DATA FOR ANALYSIS START

(* ===== verification/CharStreams.v ===== *)
(** The character streams of the run time in every encoding,
    src/antlr/libantlr3c-3.4/src/antlr3inputstream.c, and their choice by
    antlr3filestream.c. [InputStream] is the part of it that the lexer of the server
    uses, on the characters that are left; here a stream is bytes in memory with a
    pointer into them. The markers are offsets of 32 bits in a text below 2 GB; what is lost
    when they are pointers is in [TokenStore]. *)
From S2P Require Import Prelude.
From S2P Require Import ConvertUTF.
From S2P Require Import Vector.
From S2P Require Import RtString.

(** ** Streams *)

(** The functions behind [istream->_LA], [istream->consume] and [istream->seek]. *)
Inductive la_api : Type :=
| antlr38BitLA | antlr38BitLA_ucase | antlr3UTF16LA | antlr3UTF16LALE | antlr3UTF16LABE
| antlr3UTF32LA | antlr3UTF32LALE | antlr3UTF32LABE | antlr3UTF8LA | antlr3EBCDICLA.
Inductive consume_api : Type :=
| antlr38BitConsume | antlr3UTF16Consume | antlr3UTF16ConsumeLE | antlr3UTF16ConsumeBE
| antlr3UTF32Consume | antlr3UTF8Consume.
Inductive seek_api : Type := antlr38BitSeek | antlr3UTF16Seek | antlr3UTF32Seek.

(** A pointer into the input is its distance from [data]; [data] are the bytes that can
    be read there, at least [sizeBuf] when the caller keeps its part. *)
Record LEX_STATE : Type := mkLexState {
  st_nextChar : Z;
  st_line : Z;
  st_currentLine : Z;
  st_charPositionInLine : Z
}.
Record INPUT_STREAM : Type := mkInput {
  data : list Z;
  sizeBuf : Z;
  nextChar : Z;
  line : Z;
  currentLine : Z;
  charPositionInLine : Z;
  newlineChar : Z;
  markers : list LEX_STATE;
  markDepth : Z;
  lastMarker : Z;
  LA_fn : la_api;
  consume_fn : consume_api;
  seek_fn : seek_api;
  charByteSize : Z
}.
Definition at_place (nc ln cl cp : Z) (s : INPUT_STREAM) : INPUT_STREAM :=
  mkInput (data s) (sizeBuf s) nc ln cl cp (newlineChar s) (markers s) (markDepth s) (lastMarker s)
    (LA_fn s) (consume_fn s) (seek_fn s) (charByteSize s).
Definition set_nextChar (nc : Z) (s : INPUT_STREAM) : INPUT_STREAM :=
  at_place nc (line s) (currentLine s) (charPositionInLine s) s.
Definition set_marks (m : list LEX_STATE) (depth last : Z) (s : INPUT_STREAM) : INPUT_STREAM :=
  mkInput (data s) (sizeBuf s) (nextChar s) (line s) (currentLine s) (charPositionInLine s)
    (newlineChar s) m depth last (LA_fn s) (consume_fn s) (seek_fn s) (charByteSize s).
Definition set_api (la : la_api) (c : consume_api) (k : seek_api) (n : Z) (s : INPUT_STREAM) : INPUT_STREAM :=
  mkInput (data s) (sizeBuf s) (nextChar s) (line s) (currentLine s) (charPositionInLine s)
    (newlineChar s) (markers s) (markDepth s) (lastMarker s) la c k n.

Definition CHARSTREAM_EOF : Z := 0xFFFFFFFF.

(** [antlr38BitSetUcaseLA], [antlr38BitSetLine], [antlr38BitSetCharPosition],
    [antlr38BitSetNewLineChar] *)
Definition antlr38BitSetUcaseLA (flag : bool) (s : INPUT_STREAM) : INPUT_STREAM :=
  set_api (if flag then antlr38BitLA_ucase else antlr38BitLA) (consume_fn s) (seek_fn s) (charByteSize s) s.
Definition antlr38BitSetLine (ln : Z) (s : INPUT_STREAM) : INPUT_STREAM :=
  at_place (nextChar s) ln (currentLine s) (charPositionInLine s) s.
Definition antlr38BitSetCharPosition (position : Z) (s : INPUT_STREAM) : INPUT_STREAM :=
  at_place (nextChar s) (line s) (currentLine s) (sint 32 position) s.
Definition antlr38BitSetNewLineChar (c : Z) (s : INPUT_STREAM) : INPUT_STREAM :=
  mkInput (data s) (sizeBuf s) (nextChar s) (line s) (currentLine s) (charPositionInLine s) c
    (markers s) (markDepth s) (lastMarker s) (LA_fn s) (consume_fn s) (seek_fn s) (charByteSize s).

(** [antlr3InputReset], and [antlr38BitReuse] without the name of the stream. *)
Definition antlr3InputReset (s : INPUT_STREAM) : INPUT_STREAM :=
  set_marks [] 0 (lastMarker s) (at_place 0 1 0 (-1) s).
Definition antlr38BitReuse (inString : list Z) (n : Z) (s : INPUT_STREAM) : INPUT_STREAM :=
  antlr3InputReset
    (mkInput inString n (nextChar s) (line s) (currentLine s) (charPositionInLine s) (newlineChar s)
       (markers s) (markDepth s) (lastMarker s) (LA_fn s) (consume_fn s) (seek_fn s) (charByteSize s)).

(** [antlr3GenericSetupStream] on a stream that was just allocated. *)
Definition antlr3GenericSetupStream (bytes : list Z) (n : Z) : INPUT_STREAM :=
  antlr38BitSetNewLineChar 10
    (antlr3InputReset (mkInput bytes n 0 0 0 0 0 [] 0 0 antlr38BitLA antlr38BitConsume antlr38BitSeek 1)).

(** ** Reading memory *)
Definition byte_at (s : INPUT_STREAM) (p : Z) : outcome Z := Prelude.index (data s) p.

Section machine.
(** The byte order of the machine. *)
Context (machineBigEndian : bool).

Definition unit16 (big : bool) (s : INPUT_STREAM) (p : Z) : outcome Z :=
  a ← byte_at s p;
  b ← byte_at s (p + 1);
  Ok (if big : bool then a * 2 ^ 8 + b else a + b * 2 ^ 8).
Definition unit32 (s : INPUT_STREAM) (p : Z) : outcome Z :=
  a ← byte_at s p;
  b ← byte_at s (p + 1);
  c ← byte_at s (p + 2);
  d ← byte_at s (p + 3);
  Ok (if machineBigEndian then ((a * 2 ^ 8 + b) * 2 ^ 8 + c) * 2 ^ 8 + d
      else a + (b + (c + d * 2 ^ 8) * 2 ^ 8) * 2 ^ 8).
Definition native16 := unit16 machineBigEndian.

(** *** Looking ahead *)

(** [antlr38BitLA], [antlr3EBCDICLA], [antlr38BitLA_ucase] *)
Definition look8 (f : Z → outcome Z) (s : INPUT_STREAM) (la : Z) : outcome Z :=
  if sizeBuf s <=? nextChar s + la - 1 then Ok CHARSTREAM_EOF
  else c ← byte_at s (nextChar s + la - 1); f c.
Definition toupper (c : Z) : Z := if (97 <=? c) && (c <=? 122) then c - 32 else c.

(** The streams of UTF-16 walk over units: [unit_] reads the one at a pointer,
    [before] the one in front of it, and [w] is how far a pointer moves. *)
Section utf16.
Context (unit_ before : INPUT_STREAM → Z → outcome Z) (w : Z).

(** Behind the character at [p]. *)
Definition skip16 (s : INPUT_STREAM) (p : Z) : outcome Z :=
  ch ← unit_ s p;
  let p := p + w in
  if high_surrogate ch then
    if p <? sizeBuf s then
      ch2 ← unit_ s p;
      if low_surrogate ch2 then Ok (p + w) else Ok p
    else Ok p
  else Ok p.
Fixpoint forward16 (n : nat) (s : INPUT_STREAM) (p : Z) : outcome Z :=
  match n with
  | O => Ok p
  | S n => if p <? sizeBuf s then p ← skip16 s p; forward16 n s p else Ok p
  end.
Fixpoint back16 (n : nat) (s : INPUT_STREAM) (p : Z) : outcome Z :=
  match n with
  | O => Ok p
  | S n =>
      if 0 <? p then
        ch ← before s p;
        let p := p - w in
        p ← (if low_surrogate ch then
               ch2 ← before s p;
               if high_surrogate ch2 then Ok (p - w) else Ok p
             else Ok p);
        back16 n s p
      else Ok p
  end.
Definition look16 (s : INPUT_STREAM) (la : Z) : outcome Z :=
  p ← (if 0 <=? la then forward16 (Z.to_nat (la - 1)) s (nextChar s)
       else back16 (Z.to_nat (- la)) s (nextChar s));
  if sizeBuf s <=? p then Ok CHARSTREAM_EOF
  else
    ch ← unit_ s p;
    let p := p + w in
    if high_surrogate ch then
      if p <? sizeBuf s then
        ch2 ← unit_ s p;
        if low_surrogate ch2 then Ok (join_surrogates ch ch2) else Ok ch
      else Ok ch
    else Ok ch.
End utf16.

DATA FOR ANALYSIS END

Above are the records; copy exactly the lines from the line with "(newlineChar s) m" through the line with "set_api (if flag", both included.

    (newlineChar s) m depth last (LA_fn s) (consume_fn s) (seek_fn s) (charByteSize s).
Definition set_api (la : la_api) (c : consume_api) (k : seek_api) (n : Z) (s : INPUT_STREAM) : INPUT_STREAM :=
  mkInput (data s) (sizeBuf s) (nextChar s) (line s) (currentLine s) (charPositionInLine s)
    (newlineChar s) (markers s) (markDepth s) (lastMarker s) la c k n.

Definition CHARSTREAM_EOF : Z := 0xFFFFFFFF.

(** [antlr38BitSetUcaseLA], [antlr38BitSetLine], [antlr38BitSetCharPosition],
    [antlr38BitSetNewLineChar] *)
Definition antlr38BitSetUcaseLA (flag : bool) (s : INPUT_STREAM) : INPUT_STREAM :=
  set_api (if flag then antlr38BitLA_ucase else antlr38BitLA) (consume_fn s) (seek_fn s) (charByteSize s) s.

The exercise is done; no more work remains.